What the exercise asks:
For the material below, return exactly the lines starting at the line containing "shed_export_limit : F;" and ending at the line containing "storage_spare_w t <?", both ends included, and no others.
· · ·
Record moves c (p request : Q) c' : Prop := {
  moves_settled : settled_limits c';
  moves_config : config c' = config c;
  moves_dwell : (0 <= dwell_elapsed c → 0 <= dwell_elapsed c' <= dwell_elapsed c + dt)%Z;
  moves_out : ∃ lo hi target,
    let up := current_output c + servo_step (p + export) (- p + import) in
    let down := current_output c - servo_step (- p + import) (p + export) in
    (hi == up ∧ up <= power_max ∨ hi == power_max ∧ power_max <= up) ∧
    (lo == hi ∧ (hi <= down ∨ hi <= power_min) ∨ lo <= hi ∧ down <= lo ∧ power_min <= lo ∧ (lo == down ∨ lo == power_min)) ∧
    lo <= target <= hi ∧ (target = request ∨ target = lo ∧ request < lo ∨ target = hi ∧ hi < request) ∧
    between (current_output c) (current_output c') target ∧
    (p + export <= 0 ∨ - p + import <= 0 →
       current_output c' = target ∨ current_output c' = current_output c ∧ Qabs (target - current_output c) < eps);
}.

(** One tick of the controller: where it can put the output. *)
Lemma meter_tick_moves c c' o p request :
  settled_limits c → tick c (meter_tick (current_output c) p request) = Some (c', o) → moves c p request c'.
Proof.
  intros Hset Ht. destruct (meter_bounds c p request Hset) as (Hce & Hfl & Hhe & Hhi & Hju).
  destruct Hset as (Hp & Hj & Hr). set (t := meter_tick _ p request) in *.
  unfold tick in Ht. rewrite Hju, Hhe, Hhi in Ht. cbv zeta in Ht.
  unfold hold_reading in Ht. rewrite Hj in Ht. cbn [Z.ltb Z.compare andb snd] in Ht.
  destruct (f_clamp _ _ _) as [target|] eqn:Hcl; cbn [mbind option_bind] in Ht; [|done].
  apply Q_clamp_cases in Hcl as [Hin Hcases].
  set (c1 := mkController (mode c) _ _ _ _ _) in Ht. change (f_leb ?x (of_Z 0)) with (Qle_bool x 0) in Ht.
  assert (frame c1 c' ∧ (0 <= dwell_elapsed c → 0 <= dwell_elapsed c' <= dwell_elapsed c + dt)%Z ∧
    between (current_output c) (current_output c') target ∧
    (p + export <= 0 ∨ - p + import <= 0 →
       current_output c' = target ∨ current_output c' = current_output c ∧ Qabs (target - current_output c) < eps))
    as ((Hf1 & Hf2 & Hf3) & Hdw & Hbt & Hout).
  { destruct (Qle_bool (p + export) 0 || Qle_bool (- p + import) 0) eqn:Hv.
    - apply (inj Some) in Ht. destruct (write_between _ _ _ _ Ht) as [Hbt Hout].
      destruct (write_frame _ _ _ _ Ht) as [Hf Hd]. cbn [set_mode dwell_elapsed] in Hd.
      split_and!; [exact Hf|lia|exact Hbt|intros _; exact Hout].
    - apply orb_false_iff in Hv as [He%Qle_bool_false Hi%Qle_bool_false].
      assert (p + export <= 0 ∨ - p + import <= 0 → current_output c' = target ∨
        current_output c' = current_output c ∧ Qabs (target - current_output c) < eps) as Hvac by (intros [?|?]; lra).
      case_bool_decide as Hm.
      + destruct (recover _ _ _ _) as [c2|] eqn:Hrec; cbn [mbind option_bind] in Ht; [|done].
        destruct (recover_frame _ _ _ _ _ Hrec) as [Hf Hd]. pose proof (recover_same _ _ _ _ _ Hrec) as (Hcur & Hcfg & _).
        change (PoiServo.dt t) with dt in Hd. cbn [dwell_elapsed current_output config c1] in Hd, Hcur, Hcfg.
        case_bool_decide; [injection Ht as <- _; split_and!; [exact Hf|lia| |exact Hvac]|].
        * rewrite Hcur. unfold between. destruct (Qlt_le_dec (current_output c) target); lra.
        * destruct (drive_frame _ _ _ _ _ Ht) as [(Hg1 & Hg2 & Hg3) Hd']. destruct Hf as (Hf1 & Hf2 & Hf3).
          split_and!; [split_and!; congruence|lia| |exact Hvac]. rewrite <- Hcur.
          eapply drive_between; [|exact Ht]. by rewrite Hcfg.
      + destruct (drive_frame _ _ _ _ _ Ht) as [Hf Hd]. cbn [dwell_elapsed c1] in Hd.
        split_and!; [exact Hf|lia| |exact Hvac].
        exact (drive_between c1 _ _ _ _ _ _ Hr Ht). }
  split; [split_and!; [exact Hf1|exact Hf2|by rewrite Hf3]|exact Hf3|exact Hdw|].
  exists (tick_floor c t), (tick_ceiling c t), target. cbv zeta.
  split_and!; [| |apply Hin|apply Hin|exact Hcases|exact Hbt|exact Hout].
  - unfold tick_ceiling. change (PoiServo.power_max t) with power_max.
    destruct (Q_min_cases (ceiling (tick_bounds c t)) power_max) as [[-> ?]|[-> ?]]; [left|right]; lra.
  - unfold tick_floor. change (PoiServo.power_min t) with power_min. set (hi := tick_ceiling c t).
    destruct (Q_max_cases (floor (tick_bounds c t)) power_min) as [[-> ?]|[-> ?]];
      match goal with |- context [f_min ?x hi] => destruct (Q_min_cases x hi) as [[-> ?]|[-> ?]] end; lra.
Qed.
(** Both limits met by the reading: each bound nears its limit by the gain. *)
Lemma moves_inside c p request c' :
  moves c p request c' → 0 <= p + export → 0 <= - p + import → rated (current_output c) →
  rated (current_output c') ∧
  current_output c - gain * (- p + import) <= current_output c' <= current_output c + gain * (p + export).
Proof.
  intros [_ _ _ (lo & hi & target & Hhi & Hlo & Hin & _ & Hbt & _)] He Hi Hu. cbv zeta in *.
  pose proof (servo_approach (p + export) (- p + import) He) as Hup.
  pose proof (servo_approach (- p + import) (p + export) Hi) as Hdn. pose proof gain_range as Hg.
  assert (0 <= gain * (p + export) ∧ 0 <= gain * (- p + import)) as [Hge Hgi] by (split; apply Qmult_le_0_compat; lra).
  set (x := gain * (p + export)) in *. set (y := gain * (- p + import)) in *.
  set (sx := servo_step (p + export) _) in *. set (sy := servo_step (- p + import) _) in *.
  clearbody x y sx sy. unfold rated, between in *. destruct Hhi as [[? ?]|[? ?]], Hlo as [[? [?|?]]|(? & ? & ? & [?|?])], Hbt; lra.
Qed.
· · ·
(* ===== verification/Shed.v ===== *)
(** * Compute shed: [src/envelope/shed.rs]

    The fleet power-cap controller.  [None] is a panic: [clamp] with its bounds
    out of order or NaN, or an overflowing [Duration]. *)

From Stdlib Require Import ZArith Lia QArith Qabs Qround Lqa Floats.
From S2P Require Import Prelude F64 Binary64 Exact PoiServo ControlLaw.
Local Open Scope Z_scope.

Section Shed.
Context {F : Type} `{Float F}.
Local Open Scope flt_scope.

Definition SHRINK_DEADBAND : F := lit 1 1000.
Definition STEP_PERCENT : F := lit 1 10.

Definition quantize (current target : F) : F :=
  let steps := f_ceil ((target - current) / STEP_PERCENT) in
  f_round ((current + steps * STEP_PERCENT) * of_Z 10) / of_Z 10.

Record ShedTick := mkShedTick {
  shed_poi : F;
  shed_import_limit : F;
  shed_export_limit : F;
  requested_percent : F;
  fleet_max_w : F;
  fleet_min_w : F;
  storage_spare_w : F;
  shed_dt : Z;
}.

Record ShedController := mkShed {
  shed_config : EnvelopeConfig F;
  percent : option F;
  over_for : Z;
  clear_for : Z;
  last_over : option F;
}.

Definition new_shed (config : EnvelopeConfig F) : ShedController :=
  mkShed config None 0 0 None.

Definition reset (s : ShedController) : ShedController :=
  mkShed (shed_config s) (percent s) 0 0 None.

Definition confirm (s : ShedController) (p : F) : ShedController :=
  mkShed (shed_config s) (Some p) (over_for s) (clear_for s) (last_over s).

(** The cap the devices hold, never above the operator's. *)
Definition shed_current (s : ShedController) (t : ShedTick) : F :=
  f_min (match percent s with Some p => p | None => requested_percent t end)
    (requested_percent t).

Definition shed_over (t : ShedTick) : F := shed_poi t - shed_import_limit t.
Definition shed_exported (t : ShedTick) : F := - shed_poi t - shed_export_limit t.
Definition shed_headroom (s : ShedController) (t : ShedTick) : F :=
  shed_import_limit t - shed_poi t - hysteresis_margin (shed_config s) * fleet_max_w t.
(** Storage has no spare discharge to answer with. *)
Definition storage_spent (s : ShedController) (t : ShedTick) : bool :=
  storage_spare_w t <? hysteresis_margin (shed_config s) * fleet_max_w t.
· · ·
Exercise result:
  shed_export_limit : F;
  requested_percent : F;
  fleet_max_w : F;
  fleet_min_w : F;
  storage_spare_w : F;
  shed_dt : Z;
}.

Record ShedController := mkShed {
  shed_config : EnvelopeConfig F;
  percent : option F;
  over_for : Z;
  clear_for : Z;
  last_over : option F;
}.

Definition new_shed (config : EnvelopeConfig F) : ShedController :=
  mkShed config None 0 0 None.

Definition reset (s : ShedController) : ShedController :=
  mkShed (shed_config s) (percent s) 0 0 None.

Definition confirm (s : ShedController) (p : F) : ShedController :=
  mkShed (shed_config s) (Some p) (over_for s) (clear_for s) (last_over s).

(** The cap the devices hold, never above the operator's. *)
Definition shed_current (s : ShedController) (t : ShedTick) : F :=
  f_min (match percent s with Some p => p | None => requested_percent t end)
    (requested_percent t).

Definition shed_over (t : ShedTick) : F := shed_poi t - shed_import_limit t.
Definition shed_exported (t : ShedTick) : F := - shed_poi t - shed_export_limit t.
Definition shed_headroom (s : ShedController) (t : ShedTick) : F :=
  shed_import_limit t - shed_poi t - hysteresis_margin (shed_config s) * fleet_max_w t.
(** Storage has no spare discharge to answer with. *)
Definition storage_spent (s : ShedController) (t : ShedTick) : bool :=
  storage_spare_w t <? hysteresis_margin (shed_config s) * fleet_max_w t.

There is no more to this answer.